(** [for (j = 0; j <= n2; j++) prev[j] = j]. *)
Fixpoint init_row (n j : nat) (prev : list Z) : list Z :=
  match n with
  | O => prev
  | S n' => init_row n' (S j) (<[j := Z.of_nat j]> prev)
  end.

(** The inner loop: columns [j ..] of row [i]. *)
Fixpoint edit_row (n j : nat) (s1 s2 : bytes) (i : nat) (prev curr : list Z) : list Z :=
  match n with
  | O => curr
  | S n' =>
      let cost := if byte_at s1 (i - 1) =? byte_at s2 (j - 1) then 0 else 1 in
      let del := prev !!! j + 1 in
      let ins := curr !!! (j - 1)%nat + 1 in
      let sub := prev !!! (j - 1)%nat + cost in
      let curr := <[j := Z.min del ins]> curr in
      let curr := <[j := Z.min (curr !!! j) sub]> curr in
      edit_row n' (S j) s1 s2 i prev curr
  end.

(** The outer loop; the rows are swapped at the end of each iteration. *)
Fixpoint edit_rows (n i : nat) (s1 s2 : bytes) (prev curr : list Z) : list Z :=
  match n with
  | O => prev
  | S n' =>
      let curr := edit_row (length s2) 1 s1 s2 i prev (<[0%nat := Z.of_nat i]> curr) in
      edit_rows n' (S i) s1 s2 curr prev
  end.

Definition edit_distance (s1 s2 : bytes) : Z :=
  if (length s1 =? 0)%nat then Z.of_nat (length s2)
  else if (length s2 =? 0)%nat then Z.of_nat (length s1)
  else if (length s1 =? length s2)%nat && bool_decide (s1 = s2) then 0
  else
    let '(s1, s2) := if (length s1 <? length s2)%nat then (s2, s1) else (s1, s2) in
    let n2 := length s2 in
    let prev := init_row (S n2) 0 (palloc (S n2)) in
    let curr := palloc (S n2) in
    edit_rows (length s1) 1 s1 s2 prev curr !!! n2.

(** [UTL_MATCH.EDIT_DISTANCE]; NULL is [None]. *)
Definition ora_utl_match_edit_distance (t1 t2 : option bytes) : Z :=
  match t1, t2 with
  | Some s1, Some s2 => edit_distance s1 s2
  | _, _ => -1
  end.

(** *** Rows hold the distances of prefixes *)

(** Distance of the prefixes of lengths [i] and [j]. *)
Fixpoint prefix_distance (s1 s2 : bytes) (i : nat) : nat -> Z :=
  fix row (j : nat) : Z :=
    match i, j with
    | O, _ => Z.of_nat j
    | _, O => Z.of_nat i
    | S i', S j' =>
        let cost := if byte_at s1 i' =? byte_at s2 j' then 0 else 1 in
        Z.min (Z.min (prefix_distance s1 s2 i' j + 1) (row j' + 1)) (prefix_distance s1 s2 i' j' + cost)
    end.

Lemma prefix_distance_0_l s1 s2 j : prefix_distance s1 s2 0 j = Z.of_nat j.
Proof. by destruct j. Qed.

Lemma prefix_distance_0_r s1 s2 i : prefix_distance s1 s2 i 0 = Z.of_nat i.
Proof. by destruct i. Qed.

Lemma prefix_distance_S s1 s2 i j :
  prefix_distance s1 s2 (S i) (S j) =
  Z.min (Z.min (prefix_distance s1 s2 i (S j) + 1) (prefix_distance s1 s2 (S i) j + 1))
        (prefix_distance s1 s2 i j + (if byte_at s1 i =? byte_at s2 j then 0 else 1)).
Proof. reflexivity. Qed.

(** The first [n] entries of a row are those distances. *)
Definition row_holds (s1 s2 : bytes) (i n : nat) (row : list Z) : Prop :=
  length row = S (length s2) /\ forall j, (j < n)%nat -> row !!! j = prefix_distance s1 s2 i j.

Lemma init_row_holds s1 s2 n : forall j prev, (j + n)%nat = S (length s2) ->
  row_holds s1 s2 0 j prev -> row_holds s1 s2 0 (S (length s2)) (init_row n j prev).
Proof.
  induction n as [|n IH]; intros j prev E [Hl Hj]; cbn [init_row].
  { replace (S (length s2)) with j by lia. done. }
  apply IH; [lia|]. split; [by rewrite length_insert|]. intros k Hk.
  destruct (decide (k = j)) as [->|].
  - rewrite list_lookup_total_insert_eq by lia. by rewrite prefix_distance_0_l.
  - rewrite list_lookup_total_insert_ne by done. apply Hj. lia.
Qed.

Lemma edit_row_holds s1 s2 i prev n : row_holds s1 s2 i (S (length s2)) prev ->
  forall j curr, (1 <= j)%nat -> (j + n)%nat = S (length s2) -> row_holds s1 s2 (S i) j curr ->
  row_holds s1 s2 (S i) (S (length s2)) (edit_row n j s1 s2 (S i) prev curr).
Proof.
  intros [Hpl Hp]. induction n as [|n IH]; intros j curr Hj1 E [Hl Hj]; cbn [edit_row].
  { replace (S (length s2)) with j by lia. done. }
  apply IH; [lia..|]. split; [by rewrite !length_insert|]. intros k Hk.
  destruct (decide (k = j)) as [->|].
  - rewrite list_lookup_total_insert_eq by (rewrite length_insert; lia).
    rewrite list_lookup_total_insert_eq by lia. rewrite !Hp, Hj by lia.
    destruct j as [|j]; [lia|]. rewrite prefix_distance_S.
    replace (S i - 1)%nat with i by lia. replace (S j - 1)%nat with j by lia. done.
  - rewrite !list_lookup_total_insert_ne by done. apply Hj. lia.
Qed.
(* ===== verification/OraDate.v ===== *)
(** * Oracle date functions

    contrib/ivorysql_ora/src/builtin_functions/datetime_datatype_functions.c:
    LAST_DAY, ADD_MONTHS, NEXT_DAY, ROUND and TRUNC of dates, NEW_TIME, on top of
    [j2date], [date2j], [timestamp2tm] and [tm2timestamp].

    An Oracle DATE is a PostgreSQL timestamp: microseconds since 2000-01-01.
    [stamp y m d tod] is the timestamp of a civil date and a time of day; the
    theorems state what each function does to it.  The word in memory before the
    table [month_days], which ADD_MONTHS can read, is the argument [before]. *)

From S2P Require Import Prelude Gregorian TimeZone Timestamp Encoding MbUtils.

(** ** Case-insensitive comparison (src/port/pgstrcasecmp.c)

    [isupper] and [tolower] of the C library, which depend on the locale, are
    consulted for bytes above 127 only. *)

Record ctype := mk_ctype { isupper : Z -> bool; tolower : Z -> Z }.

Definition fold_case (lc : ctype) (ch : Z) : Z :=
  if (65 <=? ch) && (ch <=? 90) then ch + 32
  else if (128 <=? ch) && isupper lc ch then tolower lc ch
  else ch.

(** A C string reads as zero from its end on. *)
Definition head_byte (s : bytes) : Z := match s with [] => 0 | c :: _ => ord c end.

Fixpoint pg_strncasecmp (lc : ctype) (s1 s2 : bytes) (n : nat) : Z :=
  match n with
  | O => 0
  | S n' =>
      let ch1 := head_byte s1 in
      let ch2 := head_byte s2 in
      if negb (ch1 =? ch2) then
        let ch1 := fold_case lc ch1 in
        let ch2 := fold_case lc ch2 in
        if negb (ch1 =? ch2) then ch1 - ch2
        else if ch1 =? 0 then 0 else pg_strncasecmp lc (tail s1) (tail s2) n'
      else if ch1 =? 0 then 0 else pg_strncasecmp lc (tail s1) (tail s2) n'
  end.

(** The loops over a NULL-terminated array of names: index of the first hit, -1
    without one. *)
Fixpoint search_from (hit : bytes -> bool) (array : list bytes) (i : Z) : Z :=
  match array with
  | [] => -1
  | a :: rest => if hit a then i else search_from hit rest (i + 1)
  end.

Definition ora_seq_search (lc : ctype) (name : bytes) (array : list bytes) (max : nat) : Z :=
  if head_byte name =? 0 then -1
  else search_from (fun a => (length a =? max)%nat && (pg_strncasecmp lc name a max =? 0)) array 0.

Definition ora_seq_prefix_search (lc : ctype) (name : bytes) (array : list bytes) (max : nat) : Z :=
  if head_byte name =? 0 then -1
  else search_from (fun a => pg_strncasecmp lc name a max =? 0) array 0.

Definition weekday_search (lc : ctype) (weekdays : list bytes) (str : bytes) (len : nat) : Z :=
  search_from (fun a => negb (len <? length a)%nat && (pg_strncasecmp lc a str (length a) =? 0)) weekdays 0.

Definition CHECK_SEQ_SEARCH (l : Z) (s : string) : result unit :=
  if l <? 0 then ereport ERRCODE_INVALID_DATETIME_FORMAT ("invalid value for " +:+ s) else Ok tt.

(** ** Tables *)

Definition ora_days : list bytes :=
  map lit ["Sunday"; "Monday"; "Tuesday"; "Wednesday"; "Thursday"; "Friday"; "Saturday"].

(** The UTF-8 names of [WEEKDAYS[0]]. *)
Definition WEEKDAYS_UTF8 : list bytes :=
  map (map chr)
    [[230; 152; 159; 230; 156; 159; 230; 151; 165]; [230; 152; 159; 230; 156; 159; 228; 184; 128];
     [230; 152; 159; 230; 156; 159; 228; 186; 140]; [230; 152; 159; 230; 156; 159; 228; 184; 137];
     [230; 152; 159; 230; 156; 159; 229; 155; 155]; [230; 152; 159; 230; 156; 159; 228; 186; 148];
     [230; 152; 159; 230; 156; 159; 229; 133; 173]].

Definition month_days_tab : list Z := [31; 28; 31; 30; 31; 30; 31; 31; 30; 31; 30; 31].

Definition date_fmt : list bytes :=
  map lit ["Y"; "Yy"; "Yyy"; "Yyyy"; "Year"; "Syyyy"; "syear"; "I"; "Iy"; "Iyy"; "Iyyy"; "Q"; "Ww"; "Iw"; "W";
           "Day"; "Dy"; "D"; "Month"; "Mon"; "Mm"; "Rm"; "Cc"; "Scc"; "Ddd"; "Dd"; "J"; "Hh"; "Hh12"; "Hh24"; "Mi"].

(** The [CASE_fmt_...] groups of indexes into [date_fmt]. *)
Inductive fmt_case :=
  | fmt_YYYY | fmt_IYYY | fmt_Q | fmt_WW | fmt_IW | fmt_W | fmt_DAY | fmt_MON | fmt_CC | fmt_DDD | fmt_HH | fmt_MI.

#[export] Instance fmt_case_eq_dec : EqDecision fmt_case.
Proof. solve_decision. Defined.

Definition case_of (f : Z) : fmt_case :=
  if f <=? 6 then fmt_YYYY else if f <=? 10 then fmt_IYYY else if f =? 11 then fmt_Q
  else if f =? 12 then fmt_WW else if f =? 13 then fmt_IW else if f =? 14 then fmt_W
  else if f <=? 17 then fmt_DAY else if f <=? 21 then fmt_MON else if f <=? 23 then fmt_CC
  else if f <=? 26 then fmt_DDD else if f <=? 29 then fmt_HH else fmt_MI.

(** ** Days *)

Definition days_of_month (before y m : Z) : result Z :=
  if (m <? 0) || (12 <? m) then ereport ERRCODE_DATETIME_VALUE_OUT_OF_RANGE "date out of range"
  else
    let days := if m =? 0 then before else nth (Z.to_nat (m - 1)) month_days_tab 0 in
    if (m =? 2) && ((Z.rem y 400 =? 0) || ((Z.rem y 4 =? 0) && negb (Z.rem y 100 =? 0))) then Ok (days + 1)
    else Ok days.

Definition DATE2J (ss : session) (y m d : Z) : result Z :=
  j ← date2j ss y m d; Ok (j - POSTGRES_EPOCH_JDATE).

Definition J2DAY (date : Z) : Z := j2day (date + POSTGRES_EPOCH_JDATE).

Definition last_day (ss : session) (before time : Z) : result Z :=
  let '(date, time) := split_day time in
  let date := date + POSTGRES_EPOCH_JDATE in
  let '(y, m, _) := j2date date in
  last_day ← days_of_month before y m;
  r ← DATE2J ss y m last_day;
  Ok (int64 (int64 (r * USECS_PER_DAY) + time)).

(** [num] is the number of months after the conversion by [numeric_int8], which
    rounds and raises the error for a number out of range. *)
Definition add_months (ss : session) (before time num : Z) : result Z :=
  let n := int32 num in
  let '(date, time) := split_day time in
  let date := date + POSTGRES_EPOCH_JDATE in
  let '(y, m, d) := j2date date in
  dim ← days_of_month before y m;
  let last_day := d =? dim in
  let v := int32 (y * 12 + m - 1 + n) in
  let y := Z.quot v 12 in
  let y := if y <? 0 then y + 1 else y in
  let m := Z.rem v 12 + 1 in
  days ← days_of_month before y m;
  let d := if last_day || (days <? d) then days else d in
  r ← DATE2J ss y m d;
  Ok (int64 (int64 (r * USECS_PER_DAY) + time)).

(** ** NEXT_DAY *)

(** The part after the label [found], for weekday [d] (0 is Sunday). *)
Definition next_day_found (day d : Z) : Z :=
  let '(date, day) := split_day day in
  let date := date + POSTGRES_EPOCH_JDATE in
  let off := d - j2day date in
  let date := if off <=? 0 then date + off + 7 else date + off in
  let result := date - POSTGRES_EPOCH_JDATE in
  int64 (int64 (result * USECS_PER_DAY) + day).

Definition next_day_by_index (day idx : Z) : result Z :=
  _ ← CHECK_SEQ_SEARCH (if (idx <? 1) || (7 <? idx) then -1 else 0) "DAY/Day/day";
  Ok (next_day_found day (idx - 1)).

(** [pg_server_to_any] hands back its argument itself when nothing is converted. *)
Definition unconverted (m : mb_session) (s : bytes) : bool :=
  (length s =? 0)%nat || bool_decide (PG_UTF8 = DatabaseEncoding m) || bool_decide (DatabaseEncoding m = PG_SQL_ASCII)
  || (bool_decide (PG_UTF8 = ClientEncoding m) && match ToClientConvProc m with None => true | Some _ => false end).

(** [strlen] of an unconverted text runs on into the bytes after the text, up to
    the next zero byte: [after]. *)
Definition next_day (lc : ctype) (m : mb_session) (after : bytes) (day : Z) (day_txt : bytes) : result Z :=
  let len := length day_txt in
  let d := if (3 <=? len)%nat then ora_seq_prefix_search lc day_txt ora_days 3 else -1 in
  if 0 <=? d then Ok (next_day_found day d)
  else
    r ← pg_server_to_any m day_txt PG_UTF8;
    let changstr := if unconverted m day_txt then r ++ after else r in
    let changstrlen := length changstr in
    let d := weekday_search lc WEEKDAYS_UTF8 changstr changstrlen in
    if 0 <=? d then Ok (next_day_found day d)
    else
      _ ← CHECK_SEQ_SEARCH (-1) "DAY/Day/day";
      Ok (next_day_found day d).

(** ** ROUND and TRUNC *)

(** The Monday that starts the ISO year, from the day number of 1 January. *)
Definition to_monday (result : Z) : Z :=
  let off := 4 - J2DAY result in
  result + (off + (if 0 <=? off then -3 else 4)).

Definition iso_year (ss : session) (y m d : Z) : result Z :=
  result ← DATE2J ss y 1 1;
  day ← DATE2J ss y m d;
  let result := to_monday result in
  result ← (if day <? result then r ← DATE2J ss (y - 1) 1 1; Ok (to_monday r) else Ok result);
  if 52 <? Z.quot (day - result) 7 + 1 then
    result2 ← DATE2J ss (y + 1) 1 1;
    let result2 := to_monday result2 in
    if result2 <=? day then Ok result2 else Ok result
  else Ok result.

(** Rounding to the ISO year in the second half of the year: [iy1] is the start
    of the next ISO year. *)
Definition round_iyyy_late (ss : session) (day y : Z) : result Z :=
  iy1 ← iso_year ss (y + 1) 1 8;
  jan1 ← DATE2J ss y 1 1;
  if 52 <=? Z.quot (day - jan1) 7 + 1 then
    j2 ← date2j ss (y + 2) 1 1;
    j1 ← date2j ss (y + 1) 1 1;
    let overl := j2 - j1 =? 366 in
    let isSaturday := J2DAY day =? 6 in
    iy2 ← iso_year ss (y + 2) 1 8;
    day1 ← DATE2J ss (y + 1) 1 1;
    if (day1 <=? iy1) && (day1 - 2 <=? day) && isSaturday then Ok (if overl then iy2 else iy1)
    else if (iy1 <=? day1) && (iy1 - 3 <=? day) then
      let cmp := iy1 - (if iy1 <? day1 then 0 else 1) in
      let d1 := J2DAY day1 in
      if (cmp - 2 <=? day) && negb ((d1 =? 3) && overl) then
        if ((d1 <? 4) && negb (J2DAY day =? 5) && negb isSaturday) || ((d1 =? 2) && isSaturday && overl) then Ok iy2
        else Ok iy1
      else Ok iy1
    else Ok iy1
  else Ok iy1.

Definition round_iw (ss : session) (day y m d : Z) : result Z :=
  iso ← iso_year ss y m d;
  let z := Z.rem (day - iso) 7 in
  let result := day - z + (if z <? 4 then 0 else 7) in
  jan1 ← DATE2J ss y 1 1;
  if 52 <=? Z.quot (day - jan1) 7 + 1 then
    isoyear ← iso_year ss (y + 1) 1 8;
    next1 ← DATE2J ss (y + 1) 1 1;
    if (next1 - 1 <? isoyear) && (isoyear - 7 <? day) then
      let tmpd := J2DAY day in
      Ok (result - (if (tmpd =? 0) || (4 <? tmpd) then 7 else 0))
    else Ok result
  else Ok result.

━━━━━━

▸ **What is being asked**: Print exactly the lines above from the one with "let last_day := d =? dim in" to the one with "the next zero byte: [after]. *)", including both.

▸ **Finished exercise**:
  let last_day := d =? dim in
  let v := int32 (y * 12 + m - 1 + n) in
  let y := Z.quot v 12 in
  let y := if y <? 0 then y + 1 else y in
  let m := Z.rem v 12 + 1 in
  days ← days_of_month before y m;
  let d := if last_day || (days <? d) then days else d in
  r ← DATE2J ss y m d;
  Ok (int64 (int64 (r * USECS_PER_DAY) + time)).

(** ** NEXT_DAY *)

(** The part after the label [found], for weekday [d] (0 is Sunday). *)
Definition next_day_found (day d : Z) : Z :=
  let '(date, day) := split_day day in
  let date := date + POSTGRES_EPOCH_JDATE in
  let off := d - j2day date in
  let date := if off <=? 0 then date + off + 7 else date + off in
  let result := date - POSTGRES_EPOCH_JDATE in
  int64 (int64 (result * USECS_PER_DAY) + day).

Definition next_day_by_index (day idx : Z) : result Z :=
  _ ← CHECK_SEQ_SEARCH (if (idx <? 1) || (7 <? idx) then -1 else 0) "DAY/Day/day";
  Ok (next_day_found day (idx - 1)).

(** [pg_server_to_any] hands back its argument itself when nothing is converted. *)
Definition unconverted (m : mb_session) (s : bytes) : bool :=
  (length s =? 0)%nat || bool_decide (PG_UTF8 = DatabaseEncoding m) || bool_decide (DatabaseEncoding m = PG_SQL_ASCII)
  || (bool_decide (PG_UTF8 = ClientEncoding m) && match ToClientConvProc m with None => true | Some _ => false end).

(** [strlen] of an unconverted text runs on into the bytes after the text, up to
    the next zero byte: [after]. *)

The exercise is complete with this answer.